Let’s Not Forget Who the Bad Guys Were: An iconic WWI photo.
Considering its relatively short duration for the United States, WWI produced a fair share of leaders during the War who went on to important positions in WWII. Among them, president-to-be Dwight Eisenhower, already in the Army, served state-side and never joined the A.E.F. Former President Teddy Roosevelt’s request for a commission was turned down by President Wilson for a variety of reasons (mostly political) and excuses (age, health, etc.). Instead Roosevelt sent his youngest son, Quentin, who eventually rose to flag rank, was killed, awarded a Medal of Honor and is buried in Western Europe. Harry S Truman, served in the A.E.F. with the 129th Field Artillery,an artillery regiment from Missouri. Later, of course, he became president. Herbert Hoover’s invaluable war relief efforts were recognized and he later became president. Unfortunately his White House performance did not match up to his WWI record. Charles W. Dawes, was a key aide to Gen. John J. Pershing who later held positions under President Harding where he created the Dawes Plan that allowed Germany to borrow money from the United States to pay off its huge war debts to the Allies.
Virtually unknown today, Thomas Riley Marshall served as Vice President for both of Wilson’s terms in the White House. Perhaps his most important contributions were creating the filibuster rule that prevented anti-War senators from blocking needed war powers acts and helping Mrs. Wilson deal with the President’s health and governance issues after his stroke.

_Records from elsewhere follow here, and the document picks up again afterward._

(* ===== verification/Wires.v ===== *)
(** * Life cycles and connections

    The concurrent edges of the program as step relations: the background workers that a
    stop channel ends ([cron/runner.go], [autoscale/scaler.go], [metrics/collector.go]),
    the manager of the controllers ([controller/controller.go]), the listeners of the DNS
    server ([dns/server.go]), a forwarded connection ([gateway/portforward.go]); and the
    plumbing around them: waiting for a control socket ([runtime/socket.go],
    [runtime/fc_client.go]), the recorders around response writers ([gateway/gateway.go],
    [api/api.go]), the key files of the SSH gateway ([sshgw/sshgw.go]), the image
    catalogue ([imagecatalog/catalog.go]) and the text of the metrics page
    ([observability/metrics.go]). *)
From stdpp Require Import relations.
From S2P Require Import Prelude GoStrings GoNum GoTime GoPath Types Edge.
From Stdlib Require Import String Ascii SpecFloat.

Open Scope string_scope.
Open Scope Z_scope.

(** ** Background workers *)

Module Workers.

(** [sync.Once], the stop channel, the goroutines of the wait group and the callers
    blocked in [Stop]; closing a closed channel panics. *)
Record worker := mkWorker { once : bool; closed : bool; loops : nat; waiting : nat; panicked : bool }.

Definition new_worker : worker := mkWorker false false 0 0 false.

(** [Start]: the first call launches the loop. *)
Definition worker_Start (w : worker) : worker :=
  if once w then w else mkWorker true (closed w) (S (loops w)) (waiting w) (panicked w).

(** [Stop] up to its wait. *)
Definition worker_Stop (w : worker) : worker :=
  if closed w then mkWorker (once w) true (loops w) (waiting w) true
  else mkWorker (once w) true (loops w) (S (waiting w)) (panicked w).

(** The autoscaler and the sampler have the same two methods. *)
Definition scaler_Start : worker -> worker := worker_Start.
Definition scaler_Stop : worker -> worker := worker_Stop.
Definition collector_Start : worker -> worker := worker_Start.
Definition collector_Stop : worker -> worker := worker_Stop.

(** The interval all three are made with, in nanoseconds: thirty seconds unless it is positive. *)
Definition worker_interval (d : Z) : Z := if d <=? 0 then 30 * 1000000000 else d.

Inductive step : worker -> worker -> Prop :=
| step_start w : step w (worker_Start w)
| step_stop w : step w (worker_Stop w)
| step_exit w n : closed w = true -> loops w = S n -> step w (mkWorker (once w) true n (waiting w) (panicked w))
| step_return w n : loops w = 0%nat -> waiting w = S n -> step w (mkWorker (once w) (closed w) 0 n (panicked w)).

(** The steps of the worker itself: its loop ends, a caller of [Stop] returns. *)
Inductive own_step : worker -> worker -> Prop :=
| own_exit w n : closed w = true -> loops w = S n -> own_step w (mkWorker (once w) true n (waiting w) (panicked w))
| own_return w n : loops w = 0%nat -> waiting w = S n -> own_step w (mkWorker (once w) (closed w) 0 n (panicked w)).

Definition reachable (w : worker) : Prop := rtc step new_worker w.

Record wf (w : worker) : Prop := {
  wf_one : (loops w <= 1)%nat;
  wf_started : loops w = 1%nat -> once w = true;
  wf_waiting : (waiting w <= 1)%nat;
  wf_closed : (0 < waiting w)%nat -> closed w = true }.

Lemma step_wf w w' : step w w' -> wf w -> wf w'.
Proof.
  intros Hs [H1 H2 H3 H4]. destruct Hs as [w|w|w n Hc Hl|w n Hl Hw].
  - unfold worker_Start. destruct (once w) eqn:Eo; [done|]. split; cbn; try done.
    destruct (loops w) as [|[|]]; [lia| |lia]. specialize (H2 eq_refl). done.
  - unfold worker_Stop. destruct (closed w) eqn:Ec; split; cbn; try done. destruct (waiting w); [lia|]. specialize (H4 ltac:(lia)). done.
  - split; cbn; try done; lia.
  - split; cbn; try done; [lia..|]. intros. apply H4. lia.
Qed.

Lemma reachable_wf w : reachable w -> wf w.
Proof.
  intros Hr. unfold reachable in Hr. assert (Hi : wf new_worker) by (split; cbn; done || lia).
  revert Hi. induction Hr as [|w1 w2 w3 Hs _ IH]; [done|]. intros Hi. apply IH. by eapply step_wf.
Qed.

(** Own steps are bounded, and one is possible until every stopped caller has returned. *)
Lemma own_progress w :
  wf w -> (waiting w = 0%nat) \/ (exists w', own_step w w').
Proof.
  intros [H1 H2 H3 H4]. destruct (waiting w) as [|n] eqn:Ew; [by left|right].
  destruct (loops w) as [|k] eqn:El; [eexists; by apply own_return|]. eexists. apply own_exit; [apply H4; lia|done].
Qed.

Lemma own_decreases w w' : own_step w w' -> (loops w' + waiting w' < loops w + waiting w)%nat.
Proof. intros [v n Hc Hl|v n Hl Hw]; cbn; lia. Qed.

Lemma own_step_step w w' : own_step w w' -> step w w'.
Proof. intros []; by constructor. Qed.

Lemma own_closed w w' : own_step w w' -> closed w = true -> closed w' = true.
Proof. by intros []. Qed.



(** Stopping twice panics. *)
Lemma stop_twice_panics w : panicked (worker_Stop (worker_Stop w)) = true.
Proof. unfold worker_Stop at 2. destruct (closed w); reflexivity. Qed.

(** *** The manager of the controllers *)

(** Registered controllers by name; the goroutines [Start] launched, by controller. *)
Record manager := mkManager { ctrls : gset string; running : list string; m_closed : bool }.

Definition NewManager : manager := mkManager ∅ [] false.
Definition Register (name : string) (m : manager) : manager := mkManager ({[name]} ∪ ctrls m) (running m) (m_closed m).
Definition Manager_Start (m : manager) : manager := mkManager (ctrls m) (elements (ctrls m) ++ running m)%list (m_closed m).

(** One start runs each controller once, whatever was registered in whatever order; a
    second start doubles them. *)
Lemma manager_starts_each names :
  let m := Manager_Start (foldr Register NewManager names) in
  NoDup (running m) /\ (forall n, n ∈ running m <-> n ∈ names) /\
  running (Manager_Start m) = (running m ++ running m)%list.
Proof.
  cbv zeta. assert (Hc : forall n, n ∈ ctrls (foldr Register NewManager names) <-> n ∈ names).
  { induction names as [|x names IH]; intros n; cbn; set_solver. }
  assert (Hr : running (foldr Register NewManager names) = []) by (clear; induction names as [|x names IH]; [done|exact IH]).
  cbn. rewrite Hr, app_nil_r. split_and!; [apply NoDup_elements| |done]. intros n. rewrite elem_of_elements. apply Hc.
Qed.
End Workers.

(** ** The listeners of the DNS server *)

Module DnsServer.

(** Whether the server says it runs, the pair of listeners it holds, the pairs that really
    listen, and the calls of [Start] that have passed the check and not yet acted: the
    lock is released in between. All listeners are on one address. *)
Record server := mkServer { running : bool; current : option nat; live : list nat; next : nat; checked : nat }.

Definition dns_server0 : server := mkServer false None [] 0 0.

(** [Start] after the check: new listeners replace the held ones; they bind when the
    address is free. *)
Definition act (s : server) : server :=
  mkServer true (Some (next s)) (match live s with [] => [next s] | l => l end) (S (next s)) (pred (checked s)).

Definition dns_Shutdown (s : server) : server :=
  if running s
  then mkServer false (current s) (match current s with Some i => base.filter (fun j => j <> i) (live s) | None => live s end) (next s) (checked s)
  else s.

Inductive step : server -> server -> Prop :=
| step_check s : running s = false -> step s (mkServer (running s) (current s) (live s) (next s) (S (checked s)))
| step_refuse s : running s = true -> step s s
| step_act s n : checked s = S n -> step s (act s)
| step_shutdown s : step s (dns_Shutdown s).

(** [Start] without another call in between: an error when it runs already. *)
Definition dns_Start (s : server) : server * option string :=
  if running s then (s, Some "dns server already running")
  else (act (mkServer false (current s) (live s) (next s) (S (checked s))), None).

(** One call at a time: what listens is what the server holds, and nothing after a shutdown. *)
Record in_order (s : server) : Prop := {
  io_checked : checked s = 0%nat;
  io_live : live s = if running s then match current s with Some i => [i] | None => [] end else [];
  io_current : running s = true -> is_Some (current s) }.

Lemma Start_in_order s : in_order s -> in_order (dns_Start s).1.
Proof.
  intros [H1 H2 H3]. unfold dns_Start. destruct (running s) eqn:Er; [by split; cbn; rewrite ?Er|]. cbn in H2. split; cbn; [done|by rewrite H2|by eexists].
Qed.

Lemma Shutdown_in_order s : in_order s -> in_order (dns_Shutdown s).
Proof.
  intros [H1 H2 H3]. unfold dns_Shutdown. destruct (running s) eqn:Er; [|by split; rewrite ?Er].
  split; cbn; [done| |done]. destruct (H3 eq_refl) as [i Hi]. rewrite Hi, H2, Hi.
  rewrite filter_cons_False by tauto. done.
Qed.

Inductive call := CStart | CShutdown.
Definition run (s : server) (c : call) : server := match c with CStart => (dns_Start s).1 | CShutdown => dns_Shutdown s end.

In 1914 the USA had a standing Army of 100,000 men and a National Guard and was outnumbered by the German Army 20:1. By the end of WWI the US armed forces included 1.3M volunteers and 3.0M draftees. That didn’t just happen. For the first year and a quarter the Army (the Navy and Marines were doing the same, but it takes longer to build a ship than a rifle) vastly expanded the number of regular Army and National Guard cantonments (e.g. forts) and mobilization camps (e.g. camps). Usually by doubling the size of existing facilities and then doubling that number again with temporary new facilities; which came in very hand when WWII and Korea rolled around. New aviation training camps and fields were built, along with plants to build ammo (seventeen, 12,000 acre ammo factories were built in rural areas of the country). New railroads, shipping terminals, etc. were built to build a 66 and possibly100 division USA. Remember, each USA division was the size of two German divisions. It was a huge and expensive process, although in today’s dollars it seems so cheap. Mistakes were made by many at all levels. Some of them are funny when we look back. The Army General Sent Pershing a shipload of typewiters were he asked for 50. He ordered 50,000 fighter planes from the French, but forgot that we didn’t have engines for them and neither did the French. The Navy decided that 14-inch guns weren’t going to work for their new battleships that would take 3 years to build, so they offered the already built (at a cost of $1 million each) gun barrels to the A.E.F. which promptly converted them into railroard transported cannon. More on that later.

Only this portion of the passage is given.